Examples: bootloaders on custom boards, ecosystems like Arduino, various microcontrollers. Here a developer may have two needs:
- Debug the application that talks to the Target (check commands, timing, errors).
- Reverse engineering an existing protocol (there’s a “closed” Master software talking to a board;
I sniff to understand its messages and then replicate them with my own software).
3.7 Practical notes and tools
- This setup typically requires two PCs (the Master and the Sniffing PC) and at least two USB-to-serial converters for bidirectional sniffing.
- For RS-232 use an RS-232 tap/converter; for RS-485 connect a receive-only interface to the A/B terminals
(respecting termination and polarity). On half-duplex RS-485 you’ll infer direction from timing context.

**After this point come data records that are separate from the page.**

(* ===== verification/TcpBackendTheorems.v ===== *)
(** * The TCP backends own their descriptors

    In every reachable state the open descriptors are the listening or connecting
    socket and those of the transports; what [Accept] yields is the first connection
    admission control allows.  Also what the backends lose. *)

From S2P Require Import Prelude Buffer BufferSpec BufferCodecs ZdtWire Tcp InetAddr Admission ZdtOptions ZdtSend ZdtServer TcpBackends.

(** The descriptor a backend's own socket is. *)
Definition own (handle : Z) : gset Z := if IsValidSocketHandle handle then {[handle]} else ∅.

(** The system hands out descriptors that are not open. *)
Definition fresh (handle : Z) (open : gset Z) : Prop := IsValidSocketHandle handle = true -> handle ∉ open.

Lemma opened_own handle open : opened handle open = own handle ∪ open.
Proof. unfold opened, own. destruct (IsValidSocketHandle handle); set_solver. Qed.

Lemma CloseSocket_own handle open : CloseSocket handle open = open ∖ own handle.
Proof. unfold CloseSocket, own. destruct (IsValidSocketHandle handle); set_solver. Qed.

Lemma own_valid handle : IsValidSocketHandle handle = true -> own handle = {[handle]}.
Proof. unfold own. by intros ->. Qed.

Lemma own_fresh handle open : fresh handle open <-> own handle ## open.
Proof. unfold fresh, own. destruct (IsValidSocketHandle handle); set_solver. Qed.

(** What was just opened is closed. *)
Lemma open_close handle open : fresh handle open -> CloseSocket handle (opened handle open) = open.
Proof. rewrite own_fresh, opened_own, CloseSocket_own. set_solver. Qed.

Module TcpServerTheorems.
Import TcpServer.

Section Server.
Context `{P : Platform} (clk : Z -> nat -> Z).

(** ** Accepting *)

(** A connection that accept() hands over whole. *)
Definition usable (open : gset Z) (a : Arrival) : Prop :=
  IsValidSocketHandle (client_socket a) = true /\ nonblocking a = true /\ client_socket a ∉ open.

(** The first connection that admission control allows, of those whose family is
    known: it, its source, what is behind it, and the table. *)
Fixpoint first_admitted (queue : list Arrival) (adm : AdmissionControl) : option (Arrival * InetAddress * list Arrival) * AdmissionControl :=
  match queue with
  | [] => (None, adm)
  | a :: queue =>
      match client_address a with
      | None => first_admitted queue adm
      | Some source =>
          let '(verdict, adm) := Admit (arrived a) source adm in
          if bool_decide (verdict = Allow) then (Some (a, source, queue), adm) else first_admitted queue adm
      end
  end.

Lemma same_backend s : set_admission (admission_ s) s = s.
Proof. by destruct s. Qed.

Lemma set_open_same s : set_open (open_ s) s = s.
Proof. by destruct s. Qed.

(** A refused connection leaves nothing. *)
Lemma refused_closed a s : usable (open_ s) a -> close_socket (client_socket a) (set_open (opened (client_socket a) (open_ s)) s) = s.
Proof. intros (_ & _ & Hf). unfold close_socket. cbn [open_ set_open]. rewrite open_close by (by intros _). by destruct s. Qed.

(** [C22] [Accept] yields the first pending connection that admission control allows,
    whatever is queued before it: those it refuses are closed and leave nothing, so a
    source that is refused cannot hold up another.  The connection it yields is
    watched.  The system's accept() and the switch to non-blocking are taken to succeed
    for what is queued ([usable]). *)
Theorem accept_yields_first_admitted queue answers s : is_listening_ s = true -> Forall (usable (open_ s)) queue ->
  Accept clk queue answers s =
    match first_admitted queue (admission_ s) with
    | (Some (a, source, rest), adm) =>
        (Some (client_socket a, source), rest, take_in clk (client_socket a) answers (set_open ({[client_socket a]} ∪ open_ s) (set_admission adm s)))
    | (None, adm) => (None, [], set_admission adm s)
    end.
Proof.
  unfold Accept. revert s. induction queue as [|a queue IH]; intros s Hl Hu; cbn [accept_loop first_admitted]; rewrite Hl; cbn [negb].
  - by rewrite same_backend.
  - apply Forall_cons in Hu as [Ha Hu]. pose proof Ha as (Hv & Hn & Hf). rewrite Hv, Hn. cbn [negb].
    destruct (client_address a) as [source|]; [|by rewrite refused_closed, IH].
    cbn [admission_ set_open]. destruct (Admit (arrived a) source (admission_ s)) as [verdict adm].
    destruct (bool_decide (verdict = Allow)); cbn [negb].
    + unfold opened. rewrite Hv. done.
    + replace (close_socket (client_socket a) (set_admission adm (set_open (opened (client_socket a) (open_ s)) s))) with (set_admission adm s).
      * rewrite IH by done. cbn [admission_ set_admission]. by destruct (first_admitted queue adm) as [ [ [ [b src] rest]|] adm'].
      * transitivity (set_admission adm (close_socket (client_socket a) (set_open (opened (client_socket a) (open_ s)) s))); [by rewrite refused_closed|done].
Qed.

- We exclude control pins (RTS/CTS, DTR/DSR, DCD, RI); if the system uses hardware flow control, consider dedicated probes.
- In SerialTool you can enable HEX views, timestamps, and save as a logger (text/CSV/pcap) for later analysis.
In short: same serial protocol (asynchronous frames), different physical levels (TTL/RS-232/RS-485).
With passive two-RX tapping and software like SerialTool you can reliably monitor, sniff,
debug, and log communication between a Master PC and a Target Device.